All this time I had been working on games and coding in my free time, and I finally decided that I wanted it to be my career and not just a hobby any longer. I was ready for a big change so I moved to Australia, changed careers, and did my postgraduate studies in IT and software development.

For the first time I was able to fully immerse myself in the topics I really enjoyed. After finishing my Masters I started working as a web and app development consultant and this was the start of what eventually became my company, Zenva. I found it easy to find clients and I loved learning new technologies and building things that solved real problems for my customers. This was enjoyable, stimulating, and I was working on things that simply didn’t exist 30 years ago. However, I was building other people’s dreams, not mine. Things were due for a change.

During game making in my free time I got into HTML5 game development. The idea of building games using open source technology was very new in 2011, and I found it intoxicating. In 2012 I found a website, Udemy, where anyone could create online courses and sell them without having to set up their platform. Today people can easily set up their own online schools with tools like Teachable or Wordpress-based Sensei, but at the time it was a very new thing.

I’m not alone – there are others like me

Everything just clicked for me and I knew I had to make a course on how to make HTML5 games, not only for my own interest in consolidating what I was learning but also to make extra income so that I could stop doing client work.

I was afraid my first course would get bad reviews or silly things like people complaining about my code indentation or my English accent, but people loved the course from the start and the response I received overwhelmingly positive. Some people even sent me thank you emails and described how the course had been helpful for them, or how they were using it in schools and such. It turns out, there were many people just like me out there, who liked to learn on their own and who wanted to make games and work on cool projects in their spare time. 

One thing led to another. To make more sales I needed more courses, so I created more and I also hired people I found on YouTube to create more. I needed more traffic on my course pages because the more traffic I got, the more students enrolled in my courses. To draw in more traffic I started a game development blog and wrote tutorials. The strategy worked, so we expanded it and created web development, android development, and ios development tutorial blogs as well.

Building a Business

Eventually we built our own e-learning site Zenva Academy, where people can find a curated collection of high-quality courses, some of which are not available anywhere else on the web, on topics such as game development, VR, modern web technologies, computer vision and native app development. I’ve continued to work on courses, educational material, and some workshop training. 

Current Products include:

Codemurai (available on Android and iOS), a coding app to learn programming with mobile-first content aimed at developing countries.

The Complete Mobile Game Development Course - Platinum Edition, a massive course on how to use the Intel® XDK and other tools build 15 2D games of all genres - role-playing games (RPGs), platformer, spaceships, you name it!
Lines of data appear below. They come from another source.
(* ===== verification/FacadeArguments.v ===== *)
(** * FacadeArguments: the arguments of the public tools

    [src/src-tauri/src/mcp/facade.rs], [src/src-tauri/src/mcp/public_contract.rs]:
    reading the arguments of a call.  Every reader denies members it does not know
    and answers one error for all that is wrong with a value. *)

From S2P Require Import Prelude Text StateModel TaskSummary WindowsPath PathAuthority FilesystemService Json Policy PolicyReview Facade.
#[local] Open Scope N_scope.

Section arguments.
Context `{Json}.

Definition invalid {X} : result FacadeError X := Err invalid_argument.
(* @src mcp/facade.rs:5899-5901 object_args *)
Definition object_args (value : json) : result FacadeError (gmap ustr json) :=
  ok_or invalid_argument (as_object value).
(* @src mcp/facade.rs:5907-5909 workflow_object_args *)
Definition workflow_object_args (value : json) : result FacadeError (gmap ustr json) :=
  ok_or invalid_argument (as_object value).
(* @src mcp/facade.rs:6049-6054 ensure_only_keys *)
Definition ensure_only_keys (object : gmap ustr json) (allowed : list string) : result FacadeError unit :=
  if bool_decide (map_Forall (λ key _, key ∈ lit <$> allowed) object) then Ok () else invalid.
(** What a member says, and what it stands for when it is absent or of another kind. *)
Definition member_str (key : string) (object : gmap ustr json) : option ustr :=
  object !! lit key ≫= as_str.
(* @src mcp/facade.rs:6056-6062 required_string *)
Definition required_string (object : gmap ustr json) (key : string) : result FacadeError ustr :=
  match member_str key object with
  | Some ((_ :: _) as value) => Ok value
  | _ => invalid
  end.
(* @src mcp/facade.rs:6064-6073 required_workflow_string *)
Definition required_workflow_string (object : gmap ustr json) (key : string) : result FacadeError ustr :=
  required_string object key.
Definition member_bool (key : string) (object : gmap ustr json) : bool :=
  default false (object !! lit key ≫= as_bool).
Definition member_u64 (key : string) (absent : N) (object : gmap ustr json) : N :=
  default absent (object !! lit key ≫= as_u64).
Definition member_array (key : string) (object : gmap ustr json) : list json :=
  default [] (object !! lit key ≫= as_array).

(* @src mcp/facade.rs:5840-5845 agent_action_allows_write *)
Definition agent_action_allows_write (action : ustr) : bool :=
  says_one_of action ["bugfix"; "feature"; "refactor"; "test_failure"; "document"; "resume"; "custom"]%string.
(* @src mcp/facade.rs:5847-5859 agent_action_allows_process *)
Definition agent_action_allows_process (action : ustr) : bool :=
  says_one_of action ["diagnose"; "bugfix"; "feature"; "refactor"; "test_failure"; "build_release";
                      "resume"; "custom"]%string.

Definition workspace_denied (message : string) : FacadeError := facade_error FcWorkspaceDenied message false.
(* ===== verification/FacadeRequests.v ===== *)
(** * FacadeRequests: the requests of the other public tools

    [src/src-tauri/src/mcp/facade.rs], [src/src-tauri/src/mcp/public_contract.rs]:
    the paths of a call, what the interface shows of it, and the requests for
    commands, for Git and for documents. *)

From S2P Require Import Prelude Text StateModel TaskSummary WindowsPath PathAuthority FilesystemService Json Policy PolicyReview Facade FacadeArguments.
#[local] Open Scope N_scope.

(** ** Commands *)

(* @src mcp/facade.rs:732-737 CommandControlAction *)
Inductive CommandControlAction := ControlPoll | ControlRead | ControlWrite | ControlKill.
(* @src mcp/facade.rs:740-746 GitWorkflowAction *)
Inductive GitWorkflowAction := GitStatus | GitDiff | GitLog | GitShow | GitBlame.
#[export] Instance GitWorkflowAction_eq_dec : EqDecision GitWorkflowAction.
Proof. solve_decision. Defined.

(* @src execution/shell.rs:484-490 ShellExecutionSpec *)
Record ShellExecutionSpec := MkShellExecutionSpec {
  se_shell : ShellSelector;
  se_command : ustr;
  se_cwd : ustr;
  se_timeout_ms : N;
  se_max_output_bytes : N
}.
(* @src mcp/facade.rs:749-755 ShellCommandRequest *)
Record ShellCommandRequest := MkShellCommandRequest {
  sc_execution : ShellExecutionSpec;
  sc_yield_time_ms : N;
  sc_stdin : option ustr;
  sc_owner_task_id : option ustr;
  sc_owner_session : option ustr
}.

(* @src mcp/public_contract.rs:573-576 ExecVerbosity *)
Inductive ExecVerbosity := VerbositySummary | VerbosityFull.
(* @src mcp/public_contract.rs:601-610 ExecCommandArguments *)
Record ExecCommandArguments := MkExecCommandArguments {
  ea_command : ustr;
  ea_shell : ShellSelector;
  ea_workdir : ustr;
  ea_timeout_ms : N;
  ea_yield_time_ms : N;
  ea_max_output_bytes : N;
  ea_stdin : option ustr;
  ea_dry_run : bool
}.

Section commands.
Context `{Json}.

Definition decode_shell_selector : json → option ShellSelector :=
  decode_variant [(lit "auto", ShellAuto); (lit "powershell", Powershell); (lit "pwsh", Pwsh);
    (lit "windows_powershell", WindowsPowershell); (lit "cmd", Cmd)].
Definition decode_verbosity : json → option ExecVerbosity :=
  decode_variant [(lit "summary", VerbositySummary); (lit "full", VerbosityFull)].
Definition within (low high n : N) : bool := (low <=? n) && (n <=? high).

(** The wire form and its defaults, then the bounds. *)
(* @src mcp/public_contract.rs:580-637 ExecCommandArguments::parse *)
Definition parse_exec_command (value : json) : option ExecCommandArguments :=
  fields ← struct_fields (lit <$> ["command"; "shell"; "workdir"; "timeout_ms"; "yield_time_ms";
    "max_output_bytes"; "stdin"; "dry_run"; "verbosity"]%string) value;
  command ← field as_str (lit "command") fields;
  shell ← field_default decode_shell_selector ShellAuto (lit "shell") fields;
  workdir ← field_default as_str (lit ".") (lit "workdir") fields;
  timeout_ms ← field_default as_u64 30000 (lit "timeout_ms") fields;
  yield_time_ms ← field_default as_u64 10000 (lit "yield_time_ms") fields;
  max_output_bytes ← field_default as_u64 65536 (lit "max_output_bytes") fields;
  stdin ← field_default (λ value, Some <$> as_str value) None (lit "stdin") fields;
  dry_run ← field_default as_bool false (lit "dry_run") fields;
  _ ← field_default decode_verbosity VerbositySummary (lit "verbosity") fields;
  if bool_decide (command = []) || negb (within 1 600000 timeout_ms) || (30000 <? yield_time_ms) ||
     negb (within 1 1048576 max_output_bytes)
  then None
  else Some (MkExecCommandArguments command shell workdir timeout_ms yield_time_ms max_output_bytes stdin dry_run).

(** The action of [command_control], with the members it takes. *)
(* @src mcp/facade.rs:5403-5420 AgentFacade::command_control, the action *)
Definition parse_control_action (action : ustr) : option (CommandControlAction * list string) :=
  if bool_decide (action = lit "poll") then Some (ControlPoll, ["action"; "session_id"; "wait_ms"]%string)
  else if bool_decide (action = lit "read")
  then Some (ControlRead, ["action"; "output_ref"; "stream"; "offset"; "limit"]%string)
  else if bool_decide (action = lit "write")
  then Some (ControlWrite, ["action"; "session_id"; "chars"; "wait_ms"]%string)
  else if bool_decide (action = lit "kill")
  then Some (ControlKill, ["action"; "session_id"; "signal"; "wait_ms"]%string)
  else None.
(* @src mcp/facade.rs:5426-5437 AgentFacade::command_control, the members *)
Definition control_members (action : CommandControlAction) (object : gmap ustr json) : result FacadeError unit :=
  match action with
  | ControlRead => _ ← required_string object "output_ref"; Ok ()
  | ControlWrite => _ ← required_string object "session_id"; _ ← required_string object "chars"; Ok ()
  | ControlPoll | ControlKill => _ ← required_string object "session_id"; Ok ()
  end.

(* @src mcp/facade.rs:5450-5490 AgentFacade::git_workflow, the action *)
Definition parse_git_action (action : ustr) : option (GitWorkflowAction * list string) :=
  if bool_decide (action = lit "status")
  then Some (GitStatus, ["action"; "path"; "include_untracked"; "max_entries"]%string)
  else if bool_decide (action = lit "diff")
  then Some (GitDiff, ["action"; "path"; "paths"; "staged"; "unstaged"; "context_lines"; "max_bytes"]%string)
  else if bool_decide (action = lit "log")
  then Some (GitLog, ["action"; "path"; "ref"; "max_count"; "skip"]%string)
  else if bool_decide (action = lit "show")
  then Some (GitShow, ["action"; "path"; "paths"; "rev"; "context_lines"; "max_bytes"; "include_patch"]%string)
  else if bool_decide (action = lit "blame")
  then Some (GitBlame, ["action"; "path"; "rev"; "start_line"; "end_line"; "max_lines"]%string)
  else None.
End commands.

(** ** Documents *)

(* @src document/mod.rs:22-27 DocumentFormat *)
Inductive DocumentFormat := FormatText | FormatMarkdown | FormatDocx | FormatPdf.
#[export] Instance DocumentFormat_eq_dec : EqDecision DocumentFormat.
Proof. solve_decision. Defined.
(* @src document/mod.rs:85-90 DocumentEditOperation *)
Inductive DocumentEditOperation :=
  | ReplaceBlock (block_id content : ustr)
  | InsertBefore (block_id content : ustr)
  | InsertAfter (block_id content : ustr)
  | DeleteBlock (block_id : ustr).
(* @src document/mod.rs:93-126 DocumentRequest *)
Inductive DocumentRequest :=
  | DocInspect (path : ustr) (start_block max_blocks max_bytes : N)
  | DocSearch (path query : ustr) (case_sensitive : bool) (max_results : N)
  | DocCreate (path content : ustr) (source_format : DocumentFormat)
  | DocEdit (path expected_sha256 : ustr) (edits : list DocumentEditOperation)
  | DocConvert (source path : ustr)
  | DocRebuild (path content : ustr) (source_format : DocumentFormat) (expected_sha256 : ustr).

(** [Path::extension]: after the last dot of the last name, unless the name starts
    with it. *)
Definition extension (path : ustr) : option ustr :=
  name ← file_name path;
  if bool_decide (name = lit "..") then None else
  match reverse (split_on (N.eqb 0x2E) name) with
  | [_] | [_; []] | [] => None
  | after :: _ => Some after
  end.

(* @src document/mod.rs:30-47 DocumentFormat::from_path *)
Definition format_from_path (path : ustr) : result DocumentError DocumentFormat :=
  let extension := default [] (extension path) in
  let reads name := eq_ignore_ascii_case extension (lit name) in
  if reads "txt"%string then Ok FormatText
  else if reads "md"%string || reads "markdown"%string then Ok FormatMarkdown
  else if reads "docx"%string then Ok FormatDocx
  else if reads "pdf"%string then Ok FormatPdf
  else Err UnsupportedFormat.

Section documents.
Context `{Json}.

(* @src mcp/facade.rs:5646-5651 required_document_content *)
Definition required_document_content (object : gmap ustr json) : result FacadeError ustr :=
  ok_or invalid_argument (member_str "content" object).
(* @src mcp/facade.rs:5653-5666 document_source_format *)
Definition document_source_format (object : gmap ustr json) (target_path : ustr) :
    result FacadeError DocumentFormat :=
  match object !! lit "source_format" with
  | Some value =>
      if bool_decide (as_str value = Some (lit "text")) then Ok FormatText
      else if bool_decide (as_str value = Some (lit "markdown")) then Ok FormatMarkdown
      else invalid
  | None =>
      format ← map_err normalize_document_error (format_from_path target_path);
      Ok match format with
         | FormatMarkdown | FormatDocx => FormatMarkdown
         | FormatText | FormatPdf => FormatText
         end
  end.
Definition document_edit (value : json) : result FacadeError DocumentEditOperation :=
  edit ← object_args value;
  operation ← required_string edit "operation";
  block_id ← required_string edit "block_id";
  let is_operation name := bool_decide (operation = lit name) in
  let with_content (f : ustr → ustr → DocumentEditOperation) :=
    _ ← ensure_only_keys edit ["operation"; "block_id"; "content"]%string;
    content ← ok_or invalid_argument (member_str "content" edit);
    Ok (f block_id content) in
  if is_operation "replace"%string then with_content ReplaceBlock
  else if is_operation "insert_before"%string then with_content InsertBefore
  else if is_operation "insert_after"%string then with_content InsertAfter
  else if is_operation "delete"%string
  then _ ← ensure_only_keys edit ["operation"; "block_id"]%string; Ok (DeleteBlock block_id)
  else invalid.
(* @src mcp/facade.rs:5668-5705 document_edits *)
Definition document_edits (object : gmap ustr json) : result FacadeError (list DocumentEditOperation) :=
  match object !! lit "edits" ≫= as_array with
  | Some ((_ :: _) as values) => each document_edit values
  | _ => invalid
  end.

(* @src mcp/facade.rs:5504-5577 AgentFacade::document_workflow, the request *)
Definition parse_document_request (object : gmap ustr json) : result FacadeError DocumentRequest :=
  action ← required_string object "action";
  let is_action name := bool_decide (action = lit name) in
  if is_action "inspect"%string then
    _ ← ensure_only_keys object ["action"; "path"; "start_block"; "max_blocks"; "max_bytes"]%string;
    path ← required_string object "path";
    start_block ← optional_usize object "start_block" 1;
    max_blocks ← optional_usize object "max_blocks" 200;
    max_bytes ← optional_usize object "max_bytes" 1048576;
    Ok (DocInspect path start_block max_blocks max_bytes)
  else if is_action "search"%string then
    _ ← ensure_only_keys object ["action"; "path"; "query"; "case_sensitive"; "max_results"]%string;
    path ← required_string object "path";
    query ← required_string object "query";
    case_sensitive ← optional_bool object "case_sensitive" false;
    max_results ← optional_usize object "max_results" 100;
    Ok (DocSearch path query case_sensitive max_results)
  else if is_action "create"%string then
    _ ← ensure_only_keys object ["action"; "path"; "content"; "source_format"]%string;
    path ← required_string object "path";
    content ← required_document_content object;
    source_format ← document_source_format object path;
    Ok (DocCreate path content source_format)
  else if is_action "edit"%string then
    _ ← ensure_only_keys object ["action"; "path"; "expected_sha256"; "edits"]%string;
    path ← required_string object "path";
    expected_sha256 ← required_string object "expected_sha256";
    edits ← document_edits object;
    Ok (DocEdit path expected_sha256 edits)
  else if is_action "convert"%string then
    _ ← ensure_only_keys object ["action"; "source"; "path"]%string;
    source ← required_string object "source";
    path ← required_string object "path";
    Ok (DocConvert source path)
  else if is_action "rebuild"%string then
    _ ← ensure_only_keys object ["action"; "path"; "content"; "source_format"; "expected_sha256"]%string;
    path ← required_string object "path";
    content ← required_document_content object;
    source_format ← document_source_format object path;
    expected_sha256 ← required_string object "expected_sha256";
    Ok (DocRebuild path content source_format expected_sha256)
  else invalid.

(* @src mcp/facade.rs:5707-5717 document_success_summary *)
Definition document_success_summary (request : DocumentRequest) : string :=
  match request with
  | DocInspect _ _ _ _ => "Document inspected"
  | DocSearch _ _ _ _ => "Document searched"
  | DocCreate _ _ _ => "Document created"
  | DocEdit _ _ _ => "Document edited"
  | DocConvert _ _ => "Document converted"
  | DocRebuild _ _ _ _ => "Document rebuilt"
  end.
End documents.

(** ** What every call shows, and its paths *)

Section calls.
Context `{Json}.

Definition action_one_of (arguments : json) (actions : list string) : bool :=
  match get_str (lit "action") arguments with Some action => says_one_of action actions | None => false end.
(* @src mcp/facade.rs:5599-5626 public_task_kind *)
Definition public_task_kind (name : ustr) (arguments : json) : TaskKind :=
  let is_tool tool := bool_decide (name = lit tool) in
  if is_tool "elevated_exec"%string then ElevatedOperation
  else if is_tool "exec_command"%string then command_task_kind (default [] (get_str (lit "command") arguments))
  else if is_tool "filesystem"%string then
    if action_one_of arguments ["search"; "search_content"]%string then SearchCode
    else if action_one_of arguments ["write"; "replace"; "patch"; "copy"; "move"; "delete"]%string
    then ModifyFile
    else if action_one_of arguments ["list"; "stat"; "read"; "hash"]%string then ReadFile else OtherTask
  else if is_tool "git_workflow"%string then GitOperation
  else if is_tool "document_workflow"%string then
    if action_one_of arguments ["inspect"; "search"]%string then ReadFile
    else if action_one_of arguments ["create"; "edit"; "convert"; "rebuild"]%string then ModifyFile
    else OtherTask
  else if is_tool "workspace_context"%string || is_tool "view_image"%string then ReadFile
  else OtherTask.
The Complete Virtual Reality Game Development Course, currently in the making, aims to be the world's most comprehensive course on how to create VR games in Unity*. The goal of this course is to allow anyone who has the motivation and is willing to spend the time, to go from zero knowledge to creating their own VR games in no time.

A New Learning Curve

As a fan of movies such as The Matrix, Inception and ExistenZ, I couldn't help myself and had to purchase a headset after trying a demo at a local meetup. I went for the Samsung* Gear VR because the quality is quite good for the price, and playing Land's End was an amazing experience. I had high expectations, but other than a couple of exceptions like Dark Days, I found that most of the games available were pretty low quality and overpriced. This led me to start researching how hard it was to actually make my own VR games and experiences.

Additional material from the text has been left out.